Featuring updates from the world of waterway restoration, this edition focuses on the restorations where WRG will be holding its summer camps this year. If you’d like to see your waterways restoration project featured in a future issue, send your updates to amy.tillson@waterways.org.uk

Cotswold Canals

Cotswold Canals Trust celebrated its 50th anniversary in 2022 and continues to go from strength to strength. Recent successes include Weymoor Bridge, Inglesham Lock’s popular open day, the A38 Whitminster roundabout and now Ocean Jubilee Rail Bridge. For the second year on the trot, Cotswold Canals Partners picked up the Best New Build under £8m from the ICE SouthWest Awards, this time for Ocean Jubilee Rail Bridge. The bridge reinstates a navigable channel for boats to pass under the railway and was delivered in just seven days during Christmas 2021.
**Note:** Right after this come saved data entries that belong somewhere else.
(** A client whose child runs and which tracks turn "u1", with a timeout of
    50 ms: the history is the spawn, the handshake, the [turn/start] request,
    its response and the resumption of [runTurn]. *)
Definition sample_history : list event :=
  [Spawn true;
   SendRequest "initialize"
     (Some (JObj [("client_info", JObj [("name", JStr "clawd"); ("title", JStr "clawdex");
                                        ("version", JStr "0.1.0")]);
                  ("capabilities", JObj [("experimental_api", JBool true)])]));
   Line (encode (Response (IdNum 1) (Some (JObj [("userAgent", JStr "codex")])) None));
   SendNotification "initialized" None;
   RunTurn sample_params;
   Line (encode (Response (IdNum 2) (Some (JObj [("turn", JObj [("id", JStr "u1")])])) None));
   ResumeTurn sample_params (Some (JObj [("turn", JObj [("id", JStr "u1")])]))].

Definition sample_client : client :=
  default (new_client sample_opts) (run sample_history (new_client sample_opts)).

Definition sample_tracker : TurnTracker :=
  {| threadId := "t1"; turnId := "u1"; lastAgentText := ""; lastNonEmptyText := "";
     itemTexts := ∅; promise := 0; timeout := Some 0 |}.

(** The same client after a first delta "par" for item "i1" of turn "u1". *)
Definition sample_delta : json :=
  notification "item/agentMessage/delta"
    [("turnId", JStr "u1"); ("itemId", JStr "i1"); ("delta", JStr "par")].

Definition sample_client_partial : client :=
  default sample_client (run [Line sample_delta] sample_client).

Definition sample_tracker_partial : TurnTracker :=
  {| threadId := "t1"; turnId := "u1"; lastAgentText := "par"; lastNonEmptyText := "par";
     itemTexts := {["i1" := "par"]}; promise := 0; timeout := Some 0 |}.

(** ** Further methods and statements *)

(** [hasPendingTurns]: [this.turns.size > 0]. *)
Definition hasPendingTurns (c : client) : bool :=
  bool_decide (0 < size (turns c)).

(** The event is a [runTurn] call resuming. *)
Definition is_resume (e : event) : bool :=
  match e with
  | ResumeTurn _ _ => true
  | _ => false
  end.

(** The calls made so far on a turn promise are all calls of [resolve]. *)
Definition only_fulfilled (l : list (settlement CodexTurnResult)) : Prop :=
  Forall (λ s, ∃ r, s = Fulfilled r) l.

(** [sample_params] without timeout. *)
Definition sample_params_untimed : Params.t :=
  {| Params.threadId := "t1"; Params.text := "hi"; Params.model := None;
     Params.effort := None; Params.summary := None; Params.approvalPolicy := None;
     Params.timeoutMs := None |}.

(** The decoded line is a notification that names turn [k]. *)
Definition notifies_turn (k : string) (message : json) : Prop :=
  ∃ method, notifies method message ∧ names_turn k method (get "params" (Some message)).

(** A decoded value on which [in] throws: not an object and not an array. *)
Definition primitive (v : json) : bool :=
  match v with
  | JObj _ | JArr _ => false
  | _ => true
  end.

(** The listener of the reader's [line] event.  [JSON_parse] is what
    [JSON.parse] makes of a line, [None] where it throws; the exception is
    caught, one of [handleMessage] is not. *)
Definition onLine (JSON_parse : string → option json) (line : string) : M unit := λ c,
  if decide (trim line = "") then (Ret tt, c)
  else
    match JSON_parse line with
    | None => (Ret tt, c)
    | Some parsed => handleMessage parsed c
    end.

Module ThreadParams.
Record t : Type := {
  model : option string;
  modelProvider : option string;
  cwd : option string;
  approvalPolicy : option string;
  sandbox : option string;
  config : jsval;
  baseInstructions : option string;
  developerInstructions : option string;
  personality : jsval
}.
End ThreadParams.

(** [x ?? null] for a value. *)
Definition val_or_null (x : jsval) : json := nullish_or x JNull.

(** [threadStart], from the call of [sendRequest] on: the request... *)
Definition threadStart_request (params : ThreadParams.t) (c : client) : Z * client :=
  sendRequest "thread/start"
    (Some (JObj
       [("model", from_option JStr JNull (ThreadParams.model params));
        ("modelProvider", from_option JStr JNull (ThreadParams.modelProvider params));
        ("cwd", from_option JStr JNull (ThreadParams.cwd params));
        ("approvalPolicy", from_option JStr JNull (ThreadParams.approvalPolicy params));
        ("sandbox", from_option JStr JNull (ThreadParams.sandbox params));
        ("config", val_or_null (ThreadParams.config params));
        ("baseInstructions", from_option JStr JNull (ThreadParams.baseInstructions params));
        ("developerInstructions",
         from_option JStr JNull (ThreadParams.developerInstructions params));
        ("personality", val_or_null (ThreadParams.personality params));
        ("ephemeral", JNull);
        ("experimentalRawEvents", JBool false)])) c.

(** ... and what it does once the request's promise is fulfilled with
    [res]: it throws, or returns [{ threadId }]; the outcome is that
    [threadId]. *)
Definition threadStart_resume (res : jsval) : outcome jsval :=
  let threadId := get "id" (get "thread" res) in
  if negb (truthy threadId)
  then Exn (Error "codex app-server thread/start missing thread id")
  else Ret threadId.

Definition threadResume_request (threadId : string) (params : ThreadParams.t) (c : client)
  : Z * client :=
  sendRequest "thread/resume"
    (Some (JObj
       [("threadId", JStr threadId);
        ("history", JNull);
        ("path", JNull);
        ("model", from_option JStr JNull (ThreadParams.model params));
        ("modelProvider", from_option JStr JNull (ThreadParams.modelProvider params));
        ("cwd", from_option JStr JNull (ThreadParams.cwd params));
        ("approvalPolicy", from_option JStr JNull (ThreadParams.approvalPolicy params));
        ("sandbox", from_option JStr JNull (ThreadParams.sandbox params));
        ("config", val_or_null (ThreadParams.config params));
        ("baseInstructions", from_option JStr JNull (ThreadParams.baseInstructions params));
        ("developerInstructions",
         from_option JStr JNull (ThreadParams.developerInstructions params));
        ("personality", val_or_null (ThreadParams.personality params))])) c.

Definition threadResume_resume (res : jsval) : outcome jsval :=
  let threadId := get "id" (get "thread" res) in
  if negb (truthy threadId)
  then Exn (Error "codex app-server thread/resume missing thread id")
  else Ret threadId.
Lemma until_date_before_unitil_date_witness :
  Impl.build_rrule
    (Some (mk_element
             (<["unitil_date" := "{utcdatetime:U2022-08-01T00:00:00.000}"]>
                (list_to_map [("type", "weekly"); ("until_date", "never")]))))
  = Raise (ValueError "Unrecognized datetime format: never")
  ∧ Impl.build_rrule
      (Some (mk_element
               (<["unitil_date" := "{utcdatetime:U2022-08-01T00:00:00.000}"]>
                  (list_to_map [("type", "weekly"); ("until_date", "")]))))
    = Ok (Some "FREQ=WEEKLY;INTERVAL=1;UNTIL=20220801T000000Z").
Proof.
  split.
  - destruct (until_date_before_unitil_date
                (list_to_map [("type", "weekly"); ("until_date", "never")])
                "{utcdatetime:U2022-08-01T00:00:00.000}") as [H _].
    destruct H as (H & _); [vm_compute; reflexivity|].
    rewrite H. vm_compute. reflexivity.
  - destruct (until_date_before_unitil_date
                (list_to_map [("type", "weekly"); ("until_date", "")])
                "{utcdatetime:U2022-08-01T00:00:00.000}") as [_ H].
    destruct H as (H & _); [vm_compute; reflexivity | reflexivity |].
    rewrite H. vm_compute. reflexivity.
Defined.
Definition boot : world := {| console := []; disk := [] |}.

Inductive outcome (A : Type) : Type :=
| Returned (a : A)
| Exited (status : Z).
Arguments Returned {A} a.
Arguments Exited {A} status.

Definition proc (A : Type) : Type := world -> outcome A * world.

Definition ret {A} (a : A) : proc A := fun w => (Returned a, w).

Definition bind {A B} (m : proc A) (k : A -> proc B) : proc B :=
  fun w =>
    match m w with
    | (Returned a, w') => k a w'
    | (Exited s, w') => (Exited s, w')
    end.

Definition print (t : text) : proc unit :=
  fun w => (Returned tt, {| console := append (console w) t; disk := disk w |}).

Definition sys_exit {A} (status : Z) : proc A := fun w => (Exited status, w).

(** [open(name, "w")] followed by [write(t)]: the file is replaced. *)
Definition write_file (name : string) (t : text) : proc unit :=
  fun w =>
    (Returned tt,
     {| console := console w;
        disk := (name, t)
                  :: filter (fun f => negb (String.eqb (fst f) name)) (disk w) |}).

(** [for x in xs: body(x)]. *)
Fixpoint for_each {A} (xs : list A) (body : A -> proc unit) : proc unit :=
  match xs with
  | [] => ret tt
  | x :: rest => bind (body x) (fun _ => for_each rest body)
  end.

(** The files that can be opened for reading: the lines of each, as the
    iteration over the file yields them; [None] is a missing file. *)
Definition filesystem : Type := string -> option (list string).

End Py.

Notation "x <- m ;; k" := (Py.bind m (fun x => k))
  (at level 61, m at next level, right associativity).
Notation "' pat <- m ;; k" :=
  (Py.bind m (fun x => match x with pat => k end))
  (at level 61, pat pattern, m at next level, right associativity).
Notation "m ;;; k" := (Py.bind m (fun _ => k))
  (at level 61, right associativity).

(** ** computeStatistics.py *)

Module computeStatistics.
Import Py.

Definition RESULT_FILE : string := "StatisticsResults.txt".

(** [mean]; it is called on a non-empty list only (on the empty list
    Python raises ZeroDivisionError where the model has 0/0). *)
Definition mean (values : list float) : float :=
  let total := fold_left (fun total value => (total + value)%float) values 0%float in
  (total / float_of_nat (List.length values))%float.

(** [sorted(values)]: Python's sort is stable and compares with [<] only.
    On a list without NaN, where [<] is a strict weak order, its result is
    the one of this stable insertion sort. *)
Fixpoint insert (x : float) (sorted_values : list float) : list float :=
  match sorted_values with
  | [] => [x]
  | y :: rest =>
      if (y <? x)%float then y :: insert x rest else x :: sorted_values
  end.

Definition sorted (values : list float) : list float :=
  fold_right insert [] values.

(** [median]; the indices are within the list as soon as it is not empty
    (the default [nan] stands for the IndexError of the empty list). *)
Definition median (values : list float) : float :=
  let sorted_values := sorted values in
  let n := List.length sorted_values in
  let middle := (n / 2)%nat in
  if (n mod 2 =? 1)%nat then nth middle sorted_values nan
  else ((nth (middle - 1) sorted_values nan + nth middle sorted_values nan) / 2)%float.

(** The loop [frequency[value] = frequency.get(value, 0) + 1] on a dict
    of floats: a key is found by [==], so 0.0 and -0.0 are one key (kept
    as first inserted) and the NaN of one line is never the NaN of another. *)
Definition frequencies (values : list float) : list (float * nat) :=
  fold_left
    (fun frequency value =>
       dict_set PrimFloat.eqb frequency value
                (dict_get PrimFloat.eqb frequency value 0 + 1)%nat)
    values [].

(** One turn of the loop that picks the largest of the most frequent. *)
Definition pick (max_count : nat) (best : option float) (entry : float * nat)
  : option float :=
  let '(val, count) := entry in
  if (count =? max_count)%nat then
    match best with
    | None => Some val
    | Some b => if (b <? val)%float then Some val else best
    end
  else best.

(** [mode]; it is called on a non-empty list only (on the empty list
    [max] raises ValueError where [list_max] is 0). *)
Definition mode (values : list float) : option float :=
  let frequency := frequencies values in
  let max_count := list_max (map snd frequency) in
  if (max_count =? 1)%nat then None
  else fold_left (pick max_count) frequency None.

Definition variance (values : list float) (avg : float) : float :=
  let total :=
    fold_left (fun total value =>
                 let diff := (value - avg)%float in (total + diff * diff)%float)
              values 0%float in
  let n := List.length values in
  if (n <? 2)%nat then 0%float
  else (total / float_of_nat (n - 1))%float.

Section WithRuntime.
Context `{Runtime}.

(** One turn of the loop of [read_numbers] on line [line_number]. *)
Definition read_number (acc : list float * list string) (nl : nat * string)
  : list float * list string :=
  let '(numbers, errors) := acc in
  let '(line_number, line) := nl in
  let text := strip isspace line in
  if String.eqb text "" then
    (numbers,
     append errors ("Line " ++ str_nat line_number ++ ": empty line (skipped)"))
  else
    match float_of_text text with
    | Some x => (append numbers x, errors)
    | None =>
        (numbers,
         append errors ("Line " ++ str_nat line_number ++ ": invalid number '"
                          ++ text ++ "' (skipped)"))
    end.

Definition read_numbers (fs : filesystem) (filename : string)
  : proc (list float * list string) :=
  match fs filename with
  | Some lines => ret (fold_left read_number (enumerate1 lines) ([], []))
  | None =>
      print [Lit ("ERROR: File not found: " ++ filename)] ;;;
      sys_exit 1
  end.

Definition standard_deviation (var : float) : float := float_pow var 0.5%float.

Definition save_results (t : text) : proc unit := write_file RESULT_FILE t.

(** The report that [main] builds from what it computed. *)
Definition results_text (filename : string) (n_valid n_errors : nat)
           (avg med : float) (mode_text : piece) (var std elapsed_time : float)
  : text :=
  unlines
    [ [Lit "Compute Statistics - Results"];
      [Lit "----------------------------"];
      [Lit ("Input file: " ++ filename)];
      [Lit ("Valid numbers: " ++ str_nat n_valid)];
      [Lit ("Invalid lines: " ++ str_nat n_errors)];
      [];
      [Lit "Descriptive Statistics (population):"];
      [Lit "Mean: "; Num avg];
      [Lit "Median: "; Num med];
      [Lit "Mode: "; mode_text];
      [Lit "Variance: "; Num var];
      [Lit "Standard deviation: "; Num std];
      [];
      [Lit "Elapsed time (s): "; Num elapsed_time] ].

(** [main], for the arguments [argv], the readable files [fs] and the
    time [elapsed_time] that the clock measures. *)
Definition main (argv : list string) (fs : filesystem) (elapsed_time : float)
  : proc unit :=
  match argv with
  | [_; filename] =>
      '(numbers, errors) <- read_numbers fs filename ;;
      for_each errors (fun error => print [Lit ("ERROR: " ++ error)]) ;;;
      if (List.length numbers =? 0)%nat then
        print [Lit "ERROR: No valid numbers found in the input file."] ;;;
        sys_exit 1
      else
        let avg := mean numbers in
        let med := median numbers in
        let mod' := mode numbers in
        let var := variance numbers avg in
        let var_population :=
          (var * float_of_nat (List.length numbers - 1)
           / float_of_nat (List.length numbers))%float in
        let std := standard_deviation var_population in
        let mode_text := match mod' with None => Lit "#N/A" | Some m => Num m end in
        let results :=
          results_text filename (List.length numbers) (List.length errors)
                       avg med mode_text var std elapsed_time in
        print results ;;;
        save_results results
  | _ =>
      print [Lit "Usage: python computeStatistics.py fileWithData.txt"] ;;;
      sys_exit 1
  end.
WRG’s latest contribution to the restoration and reopening of the Cotswold Canals will be to rebuild the part-demolished and largely buried Westfield Lock (now John Robinson Lock) and to reinstate the aqueduct/culvert carrying a stream under its top end.

Lichfield and Hatherton

In November 2022 LHCRT was successful in a funding bid to create an ecology park and put a section of the canal in water at Darnford Moors. The European Regional Development Fund is providing £41,200 of the grant, with match funding of £75,000 from HS2’s Community and Environment Fund.

WRG’s job for this summer is to construct 300m of new towpath through a canalside copse as part of the Darnford Moors Ecology Park. The path will be made up with timber edging and a compacted stone infill. A contractor is currently on site building the canal channel and it is expected that we will also get to work on this section once they have finished.

Lapal Canal

A new organisation, the Ty Banc Canal Group, has been formed with the aim of enhancing and promoting the canal. We will be working with them on various aspects of their navigation. Work went on for most of last year on creating a new wharf and turning basin on the Worcester & Birmingham Canal to enable visiting boats to enter the Lapal Canal.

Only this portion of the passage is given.